Правда, что прогресс ясных и достоверных сведений, разрешив прежние волнующие проблемы, поставил на место их новые и вызвал новые споры, но эти споры носят более безличный и менее обостренный характер, исключающий всякое чрезмерное увлечение: споры философские, литературные, эстетические, мо­ральные, которые возбуждают противников, не задевая их за жи­вое. Одни только парламентские споры, по-видимому, — может быть, действительно только по-видимому — ускользают от этого закона прогрессивного смягчения: можно было бы сказать, что в наших современных государствах фермент раздора стремится спрятаться там, как в своем последнем убежище.

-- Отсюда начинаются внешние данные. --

Lemma wf_sketch_layout s s' : wf_sketch s → same_layout s s' →
  length (buckets s') = length (buckets s) → wf_sketch s'.
Proof.
  intros [] (E1 & E2 & E3 & E4 & E5 & E6) HL. split; rewrite <-?E1, <-?E4, <-?E5, <-?E6; try done.
  - by rewrite <-E2, <-E3.
  - congruence.
Qed.

Lemma same_layout_set_buckets s bs : same_layout s (set_buckets bs s).
Proof. by unfold same_layout. Qed.

Lemma same_layout_set_sample_idx s i : same_layout s (set_sample_idx i s).
Proof. by unfold same_layout. Qed.

Lemma wf_set_buckets s bs : wf_sketch s → length bs = length (buckets s) →
  wf_sketch (set_buckets bs s).
Proof. intros Hwf HL. apply (wf_sketch_layout s); [done|done|exact HL]. Qed.

Lemma wf_set_sample_idx s i : wf_sketch s → wf_sketch (set_sample_idx i s).
Proof. intros Hwf. apply (wf_sketch_layout s); done. Qed.

#[export] Hint Resolve wf_set_buckets wf_set_sample_idx : zeppelin.
#[export] Hint Resolve same_layout_set_buckets same_layout_set_sample_idx : zeppelin.

(** * The effect of an update *)

(** Does an update of index [x] touch bucket [j] of column [i]? *)
Definition column_hit `{Platform} (s : Sketch) (x i j : N) : bool :=
  match index_depth s x i with
  | Ok d => (d <? bkt_per_col s) && (if L0_SAMPLING then j <=? d else j =? d)
  | _ => false
  end.

(** ... bucket [id] of the array? *)
Definition hits `{Platform} (s : Sketch) (x id : N) : bool :=
  (id =? num_buckets s - 1) || column_hit s x (id / bkt_per_col s) (id mod bkt_per_col s).

Lemma hits_layout `{Platform} s s' x id : same_layout s s' → hits s x id = hits s' x id.
Proof.
  intros (E1 & E2 & E3 & E4 & E5 & E6).
  unfold hits, column_hit, index_depth, column_seed. by rewrite E1, E5, E6.
Qed.

(** Division of a bucket id in column and depth. *)
Lemma div_bucket b i j : j < b → (i * b + j) / b = i ∧ (i * b + j) mod b = j.
Proof.
  intros Hj. split.
  - rewrite N.div_add_l, N.div_small by lia. lia.
  - rewrite N.add_comm, N.Div0.mod_add. by apply N.mod_small.
Qed.

Lemma bucket_div b id i j : 0 < b → id / b = i → id mod b = j → id = i * b + j.
Proof. intros Hb <- <-. pose proof (N.div_mod id b). lia. Qed.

Итак, можно утверждать, что будущность принадлежит мягкому и спокойному разговору, полному учтивости и любезности. Что же касается того, какой род разговора будет в конце концов преобладать, — любовный ли, философский, или эстетический — то нет ничего, что позволяло бы решить этот вопрос. Эволюция разговора без сомнения будет иметь нисколько исходов точно так же, как она имела несколько начал и несколько различных путей, несмотря на некоторое единство общего наклонения[32][32].

IV

Бросив общий взгляд на эволюцию разговора, займемся подробнее разговором, культивируемым как особый род искусства и прелестное удовольствие[33][33]. В какой момент расцветает он в этом виде? Признаком более или менее достоверным такого расцвета может служить процветание драматического искусства, и особенно комедии, которая со своей исключительно диалогической формой не могла бы пробраться в первый ряд литературы и утвердиться в эпических рассказах, где развивается только действие, если бы в действительной жизни не было примеров разговоров таких же блестящих и прекрасных, как битвы. Этим объясняется тот факт, что эпопея всюду предшествовала драме. За­метим, что разговоры всегда отражают действительную жизнь: эскимос, краснокожий говорят только об охоте, солдаты болтают о сражениях, игроки об игре, матросы о путешествиях. Привычный образ жизни воспроизводится ночью в сновидениях, а днем — в разговорах, которые являются сложными, взаимно внушенными сновидениями двоих или троих. Он воспроизводится также в письменной литературе, которая есть закрепление слова. Но дра­матическое искусство есть нечто большее, оно есть воспроизведение, а не только сохранение слова. Оно является в некотором ро­де отражением отраженья действительной жизни.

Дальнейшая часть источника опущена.